IZZI business development director Sandra Kraujiņa said in a Latvian-language video interview that IZZI will expand its own subscriber bas to 126 000 by the end of 2009 and aggressively look for acquisitions on the Latvian cable TV market (it has already bought six smaller operators last year). She said the purpose was to take the largest market share in Latvia, unseating Baltkom TV, which claims the leading spot today.
IZZI officials said the company had a "double digit millions of LVL" war chest for this purpose, but did not disclose the precise sum. This money will be spend in addition to extensive investment in upgrading and consolidating its network. In a Latvian-language video interview, Kraujiņa invited small and regional operators who wanted to sell their business to come to IZZI.
The company also announced that it was implementing a two-year long program of discounts for triple-play services (telephony, internet and cable TV service) for pensioners, the unemployed, students and the parents of newborns. While pensioners are unlikely to change their status, Kohl said that he was counting on other groups (persons finding employment, students completing their studies and going to work) to apply their discounts on a "fair use"basis.

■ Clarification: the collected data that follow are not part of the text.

(** X15: [LOAD_STAGE] never clears the registry.  With no enemy left it
    changes nothing; with one left it adds exactly one session, under the
    next AI name, to a registry in step with the tasks, keeps every entry
    that was there and cancels nothing, so the registry is one larger. *)
Theorem load_stage_adds_session m :
  registry_wf m →
  (State.remainingEnemies (Master.store m) = [] →
   masterStep LOAD_STAGE m = inr (tt, m))
  ∧ (State.remainingEnemies (Master.store m) ≠ [] →
     ∃ m',
       masterStep LOAD_STAGE m = inr (tt, m')
       ∧ size (Master.taskMap m') = S (size (Master.taskMap m))
       ∧ Master.taskMap m' !! AI_name (Master.nextAIPlayerIndex m)
         = Some (length (Master.spawned m))
       ∧ (∀ name task,
            Master.taskMap m !! name = Some task →
            Master.taskMap m' !! name = Some task)
       ∧ Master.cancelled m' = Master.cancelled m
       ∧ Master.spawned m'
         = Master.spawned m ++ [AI_name (Master.nextAIPlayerIndex m)]).
Proof.
  intros Hwf.
  assert (Hstep : masterStep LOAD_STAGE m
                  = bind addAI (λ _, ret tt) m) by reflexivity.
  split.
  - intros Hpool. rewrite Hstep. unfold bind.
    rewrite addAI_empty_pool by exact Hpool. reflexivity.
  - intros Hpool. pose proof (registry_wf_fresh m Hwf) as Hfresh.
    destruct (addAI_spawns m Hpool) as (m' & E & Hsp & Hmap & _ & Hc).
    fold (AI_name (Master.nextAIPlayerIndex m)) in Hsp, Hmap.
    exists m'. rewrite Hstep. unfold bind. rewrite E.
    split; [reflexivity|]. rewrite Hmap.
    split; [apply map_size_insert_None; exact Hfresh|].
    split; [apply lookup_insert_eq|].
    split; [|split; [exact Hc | exact Hsp]].
    intros name task Hl. rewrite lookup_insert_ne; [exact Hl|].
    intros Heq. rewrite <- Heq in Hl.
    discriminate (eq_trans (eq_sym Hl) Hfresh).
Qed.

(** X16: a [KILL] of an AI tank whose player has no entry in the registry
    makes the master throw: it calls [cancel] on [undefined].  After
    [GAMEOVER] has emptied the registry this is what any such [KILL] does,
    and the master saga ends there. *)
Theorem kill_unregistered_throws m targetTank targetPlayer :
  TankRecord.side targetTank = "ai" →
  (Master.taskMap m !! PlayerRecord.playerName targetPlayer = None →
   masterStep (KILL targetTank targetPlayer) m = inl TypeError)
  ∧ ∀ s1 s2 events,
      master_thrown
        (masterRun ((s1, GAMEOVER) :: (s2, KILL targetTank targetPlayer)
                    :: events) m)
      = Some TypeError.
Proof.
  intros Hside.
  assert (Hthrow : ∀ m0,
            Master.taskMap m0 !! PlayerRecord.playerName targetPlayer = None →
            masterStep (KILL targetTank targetPlayer) m0 = inl TypeError).
  { intros m0 Hl. open_masterStep. rewrite decide_True by exact Hside.
    unfold bind at 1, gets at 1. rewrite Hl. reflexivity. }
  split; [apply Hthrow|]. intros s1 s2 events.
  open_masterRun.
  destruct (cancelAll_spec (map_to_list (Master.taskMap m))
              (Master.set_store s1 m))
    as (m1 & E1 & Hmap & _).
  assert (Hgo : masterStep GAMEOVER (Master.set_store s1 m) = inr (tt, m1)).
  { exact E1. }
  rewrite Hgo. rewrite Hthrow; [reflexivity|].
  rewrite Hmap. cbn [Master.taskMap Master.set_store].
  case_decide as Hin; [reflexivity|].
  destruct (Master.taskMap m !! PlayerRecord.playerName targetPlayer)
    as [task|] eqn:Hl; [|reflexivity].
  exfalso. apply Hin. apply list_elem_of_fmap.
  exists (PlayerRecord.playerName targetPlayer, task).
  split; [reflexivity|]. apply elem_of_map_to_list. exact Hl.
Qed.

End AIMasterSaga_properties.

(** ** The claims on concrete runs *)

(** [forward 5] taken at [y = 10], then polls at [y = 10], [y = 7] and twice
    at [y = 5]. *)
Example forward_run :
  run playerTank_demo "AI-0"
    [(store_at 10 Direction.up, Command (forward_command 5));
     (store_at 10 Direction.up, PollDirection);
     (store_at 7 Direction.up, PollDirection);
     (store_at 5 Direction.up, PollDirection);
     (store_at 5 Direction.up, PollDirection)]
    Closure.init
  = {| outputs := [Handled; DirectionInput (Some (forward 5));
                   DirectionInput (Some (forward 2)); DirectionInput None;
                   DirectionInput None];
       final := Closure.mk false None 0 10 [reach];
       thrown := None |}.
Proof. vm_compute. reflexivity. Qed.

(** Where the floats round, the run rounds with them.  [forward 2^54] taken
    at [y = 10] and polled at [y = 9] answers [forward 2^54], since
    [2^54 - 1] is not a float; [forward 2^53] taken at [y = -2^53] and
    polled at [y = 1] finds the distance [2^53] and puts [reach]. *)
Example rounding_run :
  outputs (run playerTank_demo "AI-0"
             [(store_at 10 Direction.up,
               Command (forward_command 18014398509481984));
              (store_at 9 Direction.up, PollDirection)]
             Closure.init)
  = [Handled; DirectionInput (Some (forward 18014398509481984))]
  ∧ run playerTank_demo "AI-0"
      [(store_at (-9007199254740992) Direction.up,
        Command (forward_command 9007199254740992));
       (store_at 1 Direction.up, PollDirection)]
      Closure.init
    = {| outputs := [Handled; DirectionInput None];
         final := Closure.mk false None 0 (-9007199254740992) [reach];
         thrown := None |}.
Proof. split; vm_compute; reflexivity. Qed.



(** C2, witness: two bullets in flight, one the tank's own and one of
    another tank, bullet limit [1], cooldown [0]: the count is [1] and the
    result says [canFire = false]. *)
Lemma my_fire_info_canFire_witness :
  AICommand.type (query_command "my-fire-info") = "query"
  ∧ AICommand.query (query_command "my-fire-info") = "my-fire-info"
  ∧ playerTank_demo store_two_bullets "AI-0"
    = Some (tank_demo 0 0 Direction.up)
  ∧ handleCommand playerTank_demo "AI-0" store_two_bullets
      (query_command "my-fire-info") Closure.init
    = inr (tt, Closure.put
                 (query_result (my_fire_info 1 false (Some 0%float) 1))
                 Closure.init).
Proof.
  split; [reflexivity|]. split; [reflexivity|]. split; [reflexivity|].
  destruct (my_fire_info_canFire playerTank_demo "AI-0" store_two_bullets
              Closure.init (query_command "my-fire-info")
              (tank_demo 0 0 Direction.up) eq_refl eq_refl eq_refl)
    as (owned & canFire & Hown & E & _ & Hfull & _).
  assert (Howned : owned = {[ 0%nat ]}).
  { apply set_eq. intros id. rewrite Hown, elem_of_singleton. split.
    - intros (b & Hl & Hb). unfold store_two_bullets in Hl. simpl in Hl.
      apply lookup_insert_Some in Hl as [[<- _]|[_ Hl]]; [reflexivity|].
      apply lookup_singleton_Some in Hl as [_ <-]. discriminate Hb.
    - intros ->. exists (BulletRecord.mk 0 0). split; reflexivity. }
  subst owned. rewrite size_singleton in E, Hfull.
  rewrite E, (Hfull eq_refl). reflexivity.
Defined.

(** With no bullet in flight and the cooldown at [0], [canFire] is [true];
    with the cooldown still running it is [false]; a bullet of another tank
    does not count. *)
Example my_fire_info_run :
  handleCommand playerTank_demo "AI-0" (store_at 0 Direction.up)
    (query_command "my-fire-info") Closure.init
  = inr (tt, Closure.put (query_result (my_fire_info 0 true (Some 0%float) 1))
               Closure.init)
  ∧ handleCommand playerTank_demo "AI-0"
      (store_with (Some (tank_demo 0 0 Direction.up)) [] 0.5 [])
      (query_command "my-fire-info") Closure.init
    = inr (tt, Closure.put
                 (query_result (my_fire_info 0 false (Some 0.5%float) 1))
                 Closure.init)
  ∧ handleCommand playerTank_demo "AI-0"
      (store_with (Some (tank_demo 0 0 Direction.up))
                  [BulletRecord.mk 0 1; BulletRecord.mk 1 2] 0 [])
      (query_command "my-fire-info") Closure.init
    = inr (tt, Closure.put (query_result (my_fire_info 0 true (Some 0%float) 1))
                 Closure.init).
Proof. repeat split; vm_compute; reflexivity. Qed.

Thursday, September 11, 2008

Latvia's IZZI promises 100 Mbps internet in 2009

IZZI, the Latvian cable television, internet and voice services provider, will be able to offer 100 Mbps internet speeds to its cable customers during 2009, according to Helmut Kohl, a representative of Contaq Latvian Cable, the company's new owner (a consortium of four investment funds).
Kohl said the planned upgrade of IZZI's cable network means it will decisively beat Lattelecom's DSL offering, which presently tops at 10 Mbps. Short of a major and expensive replacement of the entire copper-based infrastructure, coaxial cable linked to IZZI's fiber optic network in certain urban areas will be the fastest internet service in Latvia, he said. Such speeds can only be exceeded by upgrading to fiber-to-the-home (FTTH), which is being implemented on a very small scale in Latvia by Latvenergo and Lattelecom.
Kohl also said that IZZI was planning to participate in a forthcoming tender to provide digital terrestrial TV broadcast services to reach some 400 000 viewers in areas outside Latvia's larger cities where broadcast TV is the only service presently available.
Kohl said that if IZZI were awarded the deal, it had the money, know-how and other resources to start digital broadcasting within one year of the award. The digital TV tender is expected in November. The Contaq executive said that around 80 % of the necessary hardware and software resources needed for digital terrestrial broadcasting already existed to serve IZZI's digital cable TV network.
Kohl also said that IZZI hoped to expand its high-definition offerings on digital cable (currently limited to VOOM, an English language HD channel and an HD channel in Russian) next year and offer HD terrestrial broadcasts if given the chance. He cautioned, however, that there were no local HD offerings and those available in Europe in major languages were in English or German.
Commenting on possible competition between cable and IPTV, Kohl noted that some of the investors in the consortium behind the recent buy-out of IZZI (from Latvian stakeholders) were invested in IPTV.
Kohl sees IPTV as an outlet for specialized content and narrow audiences, citing a golf channel as an example, while more mainstream programming would be supplied on cable. The Contaq spokesman said he was not concerned that Lattelecom was offering timeshifted programming, since this was mainly locally produced, whereas timeshifting content such as feature films using the operator's platform was "a gray legal area" that could not be compared to recording shows on hard disk or tape while absent from home.